(Available data):
(** * Fractal explorer: the computation and colouring engine of
    [src/fractalExplorer.cpp], embedded in Rocq.

    Numbers are modelled as the program has them:
    - [int] is [Z]; signed overflow is undefined in C++: the renderers
      evaluate their pixel indices and their loop counters with
      [int_add] and [int_mul], which return [None] on overflow, and the
      other places where it could occur are pointed out;
    - [double] and [float] are IEEE 754 binary64 and binary32 values,
      represented by [spec_float] with the operations of the standard
      library's [SpecFloat] (round to nearest, ties to even);
    - [sf::Uint8] is a [Z] in [0, 255];
    - the functions of the C mathematical library ([log], [log10],
      [sin], [atan2], [powf]) are not part of the repository: they are
      the fields of the class [Libm], a parameter of everything that
      calls them;
    - a conversion from a floating-point value to an integer type whose
      result the target type cannot hold is undefined in C++: such
      conversions return [None]. *)

From stdpp Require Import prelude.
From Stdlib Require Import ZArith Lia SpecFloat Permutation.

Local Open Scope Z_scope.

(** ** IEEE 754 layer *)

Definition double := spec_float.
Definition float := spec_float.

(** Truncation toward zero and rounding toward minus infinity of the
    value [(-1)^s * m * 2^e]; [None] for infinities and NaN. *)
Definition SFtrunc (x : spec_float) : option Z :=
  match x with
  | S754_zero _ => Some 0
  | S754_finite s m e => Some (cond_Zopp s (Z.shiftl (Zpos m) e))
  | _ => None
  end.

Definition SFfloor (x : spec_float) : option Z :=
  match x with
  | S754_zero _ => Some 0
  | S754_finite s m e => Some (Z.shiftl (cond_Zopp s (Zpos m)) e)
  | _ => None
  end.

(** [static_cast<T>(x)] for an integer type [T] holding [lo..hi]. *)
Definition cast_range (lo hi : Z) (x : spec_float) : option Z :=
  z ← SFtrunc x; if bool_decide (lo ≤ z ≤ hi) then Some z else None.

Definition INT_MIN : Z := - 2 ^ 31.
Definition INT_MAX : Z := 2 ^ 31 - 1.

(** binary64 *)
Module D.
Definition prec : Z := 53.
Definition emax : Z := 1024.
Definition add : double → double → double := SFadd prec emax.
Definition sub : double → double → double := SFsub prec emax.
Definition mul : double → double → double := SFmul prec emax.
Definition div : double → double → double := SFdiv prec emax.
Definition ltb : double → double → bool := SFltb.
Definition fabs : double → double := SFabs.
Definition valid (x : double) : bool := valid_binary prec emax x.
(** The value [m * 2^e], rounded. *)
Definition lit (m e : Z) : double := binary_normalize prec emax m e false.
(** [int] to [double]; exact for every 32-bit [int]. *)
Definition of_int (z : Z) : double := lit z 0.
(** [float] to [double]; exact. *)
Definition of_float (x : float) : double :=
  match x with
  | S754_finite s m e => binary_round prec emax s m e
  | _ => x
  end.
(** [static_cast<sf::Uint8>(x)] *)
Definition to_uint8 : double → option Z := cast_range 0 255.
Definition to_int : double → option Z := cast_range INT_MIN INT_MAX.
End D.

(** binary32 *)
Module F.
Definition prec : Z := 24.
Definition emax : Z := 128.
Definition add : float → float → float := SFadd prec emax.
Definition sub : float → float → float := SFsub prec emax.
Definition valid (x : float) : bool := valid_binary prec emax x.
Definition lit (m e : Z) : float := binary_normalize prec emax m e false.
(** [double] to [float]: rounds, overflows to an infinity. *)
Definition of_double (x : double) : float :=
  match x with
  | S754_finite s m e => binary_round prec emax s m e
  | _ => x
  end.
(** [std::floor(float)] *)
Definition floor (x : float) : float :=
  match x with
  | S754_finite s m e =>
      if bool_decide (0 ≤ e) then x
      else binary_normalize prec emax (Z.shiftl (cond_Zopp s (Zpos m)) e) 0 false
  | _ => x
  end.
(** [static_cast<int>(x)] *)
Definition to_int : float → option Z := cast_range INT_MIN INT_MAX.
End F.

(** ** Dyadic bounds

    Values of floats are compared with dyadic numbers [K * 2^g] over
    the integers: [dle m1 e1 m2 e2] is [m1 * 2^e1 <= m2 * 2^e2], both
    sides scaled to the smaller exponent. *)

Definition dle (m1 e1 m2 e2 : Z) : Prop :=
  m1 * 2 ^ (e1 - Z.min e1 e2) ≤ m2 * 2 ^ (e2 - Z.min e1 e2).

(** The magnitude of [x] is at least [K * 2^g] ([x] may be infinite). *)
Definition mag_ge (K g : Z) (x : spec_float) : Prop :=
  match x with
  | S754_finite _ m e => dle K g (Zpos m) e
  | S754_infinity _ => True
  | _ => False
  end.

(** The magnitude of [x] is at most [K * 2^g] ([x] may be zero). *)
Definition mag_le (K g : Z) (x : spec_float) : Prop :=
  match x with
  | S754_finite _ m e => dle (Zpos m) e K g
  | S754_zero _ => True
  | _ => False
  end.

Definition sign_of (x : spec_float) : option bool :=
  match x with
  | S754_zero s | S754_infinity s | S754_finite s _ _ => Some s
  | S754_nan => None
  end.
(** * MazeRunner GUI (a3.py): a shallow embedding and its properties

    The development follows the classes of [a3.py]: the Python string
    primitives the save file code relies on, the Tk timer of
    [ControlsFrame], the save file reader and writer [MazeRunnerFile], the
    view classes and the controller [GraphicalMazeRunner].

    Python objects that are mutated in place are modelled by explicit state
    passing; a statement that can raise returns an [outcome] together with
    the state reached when the exception left it. *)

From Stdlib Require Import ZArith Ascii String List Lia Bool.
From stdpp Require Import base option list gmap strings.

Local Open Scope Z_scope.

(* ================================================================== *)
(** * Exceptions and the state monad *)
(* ================================================================== *)

(** The exception classes that the modelled code can raise. *)
Inductive exn : Type :=
  | AttributeError
  | IndexError
  | KeyError
  | ValueError
  | TypeError
  | SyntaxError
  | FileNotFoundError
  | RuntimeError.

(** A Python call either returns a value or raises. *)
Inductive outcome (A : Type) : Type :=
  | Returned (a : A)
  | Raised (e : exn).
Arguments Returned {A} a.
Arguments Raised {A} e.

Definition is_raised {A} (o : outcome A) : bool :=
  match o with Returned _ => false | Raised _ => true end.

(** A method acting on a state [S]: the state is returned in both cases,
    since an exception does not undo the assignments made before it. *)
Definition M (S A : Type) : Type := S -> outcome A * S.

(Assignment): The expected output is exactly the lines of the listing above between the line holding "(** binary64 *)" and the line holding "Definition dle (m1", inclusive.

(Reply to the exercise):
(** binary64 *)
Module D.
Definition prec : Z := 53.
Definition emax : Z := 1024.
Definition add : double → double → double := SFadd prec emax.
Definition sub : double → double → double := SFsub prec emax.
Definition mul : double → double → double := SFmul prec emax.
Definition div : double → double → double := SFdiv prec emax.
Definition ltb : double → double → bool := SFltb.
Definition fabs : double → double := SFabs.
Definition valid (x : double) : bool := valid_binary prec emax x.
(** The value [m * 2^e], rounded. *)
Definition lit (m e : Z) : double := binary_normalize prec emax m e false.
(** [int] to [double]; exact for every 32-bit [int]. *)
Definition of_int (z : Z) : double := lit z 0.
(** [float] to [double]; exact. *)
Definition of_float (x : float) : double :=
  match x with
  | S754_finite s m e => binary_round prec emax s m e
  | _ => x
  end.
(** [static_cast<sf::Uint8>(x)] *)
Definition to_uint8 : double → option Z := cast_range 0 255.
Definition to_int : double → option Z := cast_range INT_MIN INT_MAX.
End D.

(** binary32 *)
Module F.
Definition prec : Z := 24.
Definition emax : Z := 128.
Definition add : float → float → float := SFadd prec emax.
Definition sub : float → float → float := SFsub prec emax.
Definition valid (x : float) : bool := valid_binary prec emax x.
Definition lit (m e : Z) : float := binary_normalize prec emax m e false.
(** [double] to [float]: rounds, overflows to an infinity. *)
Definition of_double (x : double) : float :=
  match x with
  | S754_finite s m e => binary_round prec emax s m e
  | _ => x
  end.
(** [std::floor(float)] *)
Definition floor (x : float) : float :=
  match x with
  | S754_finite s m e =>
      if bool_decide (0 ≤ e) then x
      else binary_normalize prec emax (Z.shiftl (cond_Zopp s (Zpos m)) e) 0 false
  | _ => x
  end.
(** [static_cast<int>(x)] *)
Definition to_int : float → option Z := cast_range INT_MIN INT_MAX.
End F.

(** ** Dyadic bounds

    Values of floats are compared with dyadic numbers [K * 2^g] over
    the integers: [dle m1 e1 m2 e2] is [m1 * 2^e1 <= m2 * 2^e2], both
    sides scaled to the smaller exponent. *)

Definition dle (m1 e1 m2 e2 : Z) : Prop :=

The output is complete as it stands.